By mid-afternoon, 24 proposals were filed with the Secretary of State’s Elections Division, including 13 from initiative activist Tim Eyman. His measures deal with making it tougher to raise taxes in Olympia, bringing back $30 car tabs, express lane tolls, and other issues.
Kurt Ludden of Seattle filed seven initiatives, dealing with medical marijuana, and the initiative process. Other sponsors submitted measures dealing with a single-payer health insurance system for Washington, grandparents' visitation rights, and faculty carrying handguns.
The process of filing is easy -- pay a $5 filing fee and submit the proposed wording. History shows, however, that usually only a few actually make the ballot. It takes 246,372 valid signatures of registered Washington voters -- and the Elections Division recommends bringing in at least 325k to cover duplicate and invalid signatures. The deadline this year is July 8.

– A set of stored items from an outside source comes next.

(** * OneWayQR: framed one-way transport over QR codes

    A shallow embedding of the transport core of the repository
    (frame codec, XOR parity, chunker, sender frame plan, receiver
    reassembler) together with the properties its specification states.

    Conventions.
    - A Python [int] is a [Z]; [bytes] is a [list byte]; [str] is a [string].
    - A Python [dict] used as a map is a [gmap].
    - A function that can raise returns a [result]; the exception classes
      that occur are the constructors of [exn].
    - Each Python module is a Rocq [Module] of the same name. *)

From Stdlib Require Import ZArith Lia List Ascii String DecimalString.
From Stdlib Require Import Strings.Byte.
From stdpp Require Import base option list gmap strings.

Local Open Scope Z_scope.

(** ** Exceptions and results *)

(** The reasons for which [frames.py] raises [FrameError], one per
    [raise] statement. *)
Inductive frame_error : Type :=
  | SessionIdLength      (* "session_id must be 16 bytes" *)
  | PayloadTooLarge      (* "payload too large for frame" *)
  | FrameTooShort        (* "frame too short" *)
  | BadMagic             (* "bad magic" *)
  | UnsupportedVersion   (* "unsupported version ..." *)
  | LengthMismatch       (* "frame length mismatch" *)
  | CRCMismatch          (* "CRC mismatch" *)
  | Base64Failed.        (* "base64 decode failed: ..." *)

Inductive runtime_error : Type :=
  | NoSessionMetadata            (* "No session metadata available" *)
  | MissingBlock (idx : Z).      (* "Missing block {idx}" *)

Inductive exn : Type :=
  | FrameError (why : frame_error)
  | ValueError                   (* raised by [FrameType(n)] on an unknown n *)
  | StructError                  (* [struct.error]: argument out of range *)
  | RuntimeError (why : runtime_error).

Inductive result (A : Type) : Type :=
  | Ok (a : A)
  | Raise (e : exn).
Arguments Ok {A} a.
Arguments Raise {A} e.

Definition bind {A B} (r : result A) (k : A -> result B) : result B :=
  match r with
  | Ok a => k a
  | Raise e => Raise e
  end.

Notation "x <-! r ; k" := (bind r (fun x => k))
  (at level 100, r at next level, right associativity, only parsing).

(** ** Bytes *)

Module bytes.

Definition byte_of_Z (z : Z) : byte :=
  match Byte.of_N (Z.to_N (z mod 256)) with
  | Some b => b
  | None => Byte.x00
  end.

Definition Z_of_byte (b : byte) : Z := Z.of_N (Byte.to_N b).

(** [data[a:b]] for non-negative literal bounds. *)
Definition slice (a b : nat) (l : list byte) : list byte :=
  take (b - a) (drop a l).

(** [data[:n]] for an arbitrary integer [n]: a negative bound counts
    from the end. *)
Definition slice_to (l : list byte) (n : Z) : list byte :=
  if 0 <=? n then take (Z.to_nat n) l
  else take (Z.to_nat (Z.of_nat (length l) + n)) l.

(** [b.ljust(n, b"\0")] *)
Definition ljust (n : nat) (b : list byte) : list byte :=
  b ++ replicate (n - length b) Byte.x00.

(** Big-endian unsigned integers, as [struct] lays them out. *)
Fixpoint be_bytes (n : nat) (v : Z) : list byte :=
  match n with
  | O => []
  | S k => byte_of_Z (v / 256 ^ Z.of_nat k) :: be_bytes k v
  end.

Definition be_value (l : list byte) : Z :=
  fold_left (fun acc b => acc * 256 + Z_of_byte b) l 0.

(** [a ^ b] on two byte values. *)
Definition xor_byte (a b : byte) : byte :=
  byte_of_Z (Z.lxor (Z_of_byte a) (Z_of_byte b)).

#[export] Instance byte_eq_dec : EqDecision byte := Byte.byte_eq_dec.

End bytes.
Import bytes.

(** ** The [struct] module, for the two layouts the codec uses *)

Module struct.

(** An unsigned field of [n] bytes ("B", "H", "I"): out-of-range
    arguments raise [struct.error]. *)
Definition pack_uint (n : nat) (v : Z) : result (list byte) :=
  if (0 <=? v) && (v <? 256 ^ Z.of_nat n) then Ok (be_bytes n v)
  else Raise StructError.

(** A fixed-width bytes field ("4s", "16s"): truncated or zero-padded. *)
Definition pack_s (n : nat) (b : list byte) : list byte :=
  ljust n (take n b).

End struct.

(** ** [zlib.crc32]: CRC-32 (IEEE 802.3), reflected polynomial 0xEDB88320 *)

Module zlib.

Definition crc32_bit (c : Z) : Z :=
  if Z.odd c then Z.lxor (Z.shiftr c 1) 0xEDB88320 else Z.shiftr c 1.

Definition crc32_byte (c : Z) (b : byte) : Z :=
  Nat.iter 8 crc32_bit (Z.lxor c (Z_of_byte b)).

Definition crc32 (data : list byte) : Z :=
  Z.lxor (fold_left crc32_byte data 0xFFFFFFFF) 0xFFFFFFFF.

End zlib.

(** ** [base64.b64encode] and [base64.b64decode(..., validate=True)]

    Standard alphabet, "=" padding.  The decoder follows the strict mode of
    CPython's [binascii.a2b_base64]: a character outside the alphabet, a
    leading pad, data after a completed pad sequence, a data character
    after a pad, or a trailing incomplete group is an error. *)

Module base64.

Definition b64_char (n : Z) : ascii :=
  ascii_of_N (Z.to_N
    (if n <? 26 then n + 65
     else if n <? 52 then n + 71
     else if n <? 62 then n - 4
     else if n =? 62 then 43
     else 47)).

Definition b64_index (c : ascii) : option Z :=
  let n := Z.of_N (N_of_ascii c) in
  if (65 <=? n) && (n <=? 90) then Some (n - 65)
  else if (97 <=? n) && (n <=? 122) then Some (n - 71)
  else if (48 <=? n) && (n <=? 57) then Some (n + 4)
  else if n =? 43 then Some 62
  else if n =? 47 then Some 63
  else None.

Definition pad : ascii := "="%char.

Fixpoint b64encode (l : list byte) : string :=
  match l with
  | [] => EmptyString
  | [a] =>
      let n := Z_of_byte a * 65536 in
      String (b64_char (n / 262144))
        (String (b64_char (n / 4096 mod 64))
           (String pad (String pad EmptyString)))
  | [a; b] =>
      let n := Z_of_byte a * 65536 + Z_of_byte b * 256 in
      String (b64_char (n / 262144))
        (String (b64_char (n / 4096 mod 64))
           (String (b64_char (n / 64 mod 64))
              (String pad EmptyString)))
  | a :: b :: c :: rest =>
      let n := Z_of_byte a * 65536 + Z_of_byte b * 256 + Z_of_byte c in
      String (b64_char (n / 262144))
        (String (b64_char (n / 4096 mod 64))
           (String (b64_char (n / 64 mod 64))
              (String (b64_char (n mod 64)) (b64encode rest))))
  end.

(** The loop of [a2b_base64] over the remaining input, with its local
    variables.  [quad_pos] is the position within the current group of
    four, [leftchar] the bits left over from the previous character. *)
Fixpoint a2b_loop (s : string) (quad_pos : nat) (leftchar : Z) (pads : nat)
    (padding_started : bool) (bin_data : list byte) : option (list byte) :=
  match s with
  | EmptyString =>
      if (quad_pos =? 0)%nat then Some bin_data else None
  | String this_ch rest =>
      if Ascii.eqb this_ch pad then
        if (2 <=? quad_pos)%nat then
          if (4 <=? quad_pos + S pads)%nat then
            match rest with
            | EmptyString => Some bin_data
            | _ => None                      (* excess data after padding *)
            end
          else a2b_loop rest quad_pos leftchar (S pads) true bin_data
        else a2b_loop rest quad_pos leftchar pads true bin_data
      else
        match b64_index this_ch with
        | None => None                       (* only base64 data is allowed *)
        | Some v =>
            if padding_started then None     (* discontinuous padding *)
            else
              match quad_pos with
              | 0%nat => a2b_loop rest 1 v 0 false bin_data
              | 1%nat =>
                  a2b_loop rest 2 (Z.land v 0x0f) 0 false
                    (bin_data ++
                     [byte_of_Z (Z.lor (Z.shiftl leftchar 2) (Z.shiftr v 4))])
              | 2%nat =>
                  a2b_loop rest 3 (Z.land v 0x03) 0 false
                    (bin_data ++
                     [byte_of_Z (Z.lor (Z.shiftl leftchar 4) (Z.shiftr v 2))])
              | _ =>
                  a2b_loop rest 0 0 0 false
                    (bin_data ++
                     [byte_of_Z (Z.lor (Z.shiftl leftchar 6) v)])
              end
        end
  end.

(** [None] stands for [binascii.Error] (or the [ValueError] a non-ASCII
    [str] gives); the caller treats all of them alike. *)
Definition b64decode (s : string) : option (list byte) :=
  match s with
  | String c _ =>
      if Ascii.eqb c pad then None           (* leading padding *)
      else a2b_loop s 0 0 0 false []
  | EmptyString => Some []
  end.

End base64.

(** ** config.py *)

Module config.
Definition MAGIC : list byte := [Byte.x51; Byte.x52; Byte.x43; Byte.x4d].
Definition VERSION : Z := 1.
Definition DEFAULT_HEADER_REPEAT : Z := 10.
Definition DEFAULT_HEADER_INTERVAL : Z := 100.
End config.

(** ** models.py *)

Module models.

Inductive FrameType : Type :=
  | SESSION_HEADER
  | DATA
  | FEC
  | INDEX.

#[export] Instance FrameType_eq_dec : EqDecision FrameType.
Proof. solve_decision. Defined.

(** [int(frame_type)] *)
Definition int_of_FrameType (t : FrameType) : Z :=
  match t with
  | SESSION_HEADER => 0
  | DATA => 1
  | FEC => 2
  | INDEX => 3
  end.

(** [FrameType(n)], which raises [ValueError] on an unknown value. *)
Definition FrameType_of_int (n : Z) : result FrameType :=
  if n =? 0 then Ok SESSION_HEADER
  else if n =? 1 then Ok DATA
  else if n =? 2 then Ok FEC
  else if n =? 3 then Ok INDEX
  else Raise ValueError.

(** [session_id] is the UUID, held as its 16 [bytes]. *)
Record SessionMetadata : Type := {
  session_id : list byte;
  total_size : Z;
  chunk_size : Z;
  total_chunks : Z;
  superblock_data : Z;
  redundancy : Z;
  sha256 : string;
  packaging : string;
  compression : string;
  root_name : string;
  file_count : Z
}.

(** Python's [//] is floor division, as is [Z.div]. *)
Definition estimate_total_chunks (total_size chunk_size : Z) : Z :=
  (total_size + chunk_size - 1) / chunk_size.

End models.
Import models.

(** ** frames.py *)

Module frames.

Definition HEADER_SIZE : nat := 39.   (* _HEADER_STRUCT.size *)
Definition CRC_SIZE : nat := 4.       (* _CRC_STRUCT.size *)

Record Frame : Type := {
  frame_type : FrameType;
  session_id : list byte;
  superblock_id : Z;
  block_id : Z;
  total_blocks : Z;
  blocks_in_super : Z;
  flags : Z;
  payload : list byte
}.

Initiatives are sent to the state code reviser for review as to form, and then on to the attorney general for a ballot title. Ballot titles can be challenges by sponsors or foes in court. After all that, it is up to sponsors whether to actually print up 20,000 or more actual petition sheets for signature collection. Many sponsors do not take that final step, and many do not gather enough signatures to qualify.
Meanwhile, Secretary of State Kim Wyman has provisionally certified two initiatives to the Legislature as the Elections Division begins the signature-verification process. They are I-732, dealing with carbon taxes, and I-735, petitioning for a constitutional amendment overturning the Supreme Court's Citizens United decision on campaign fundraising.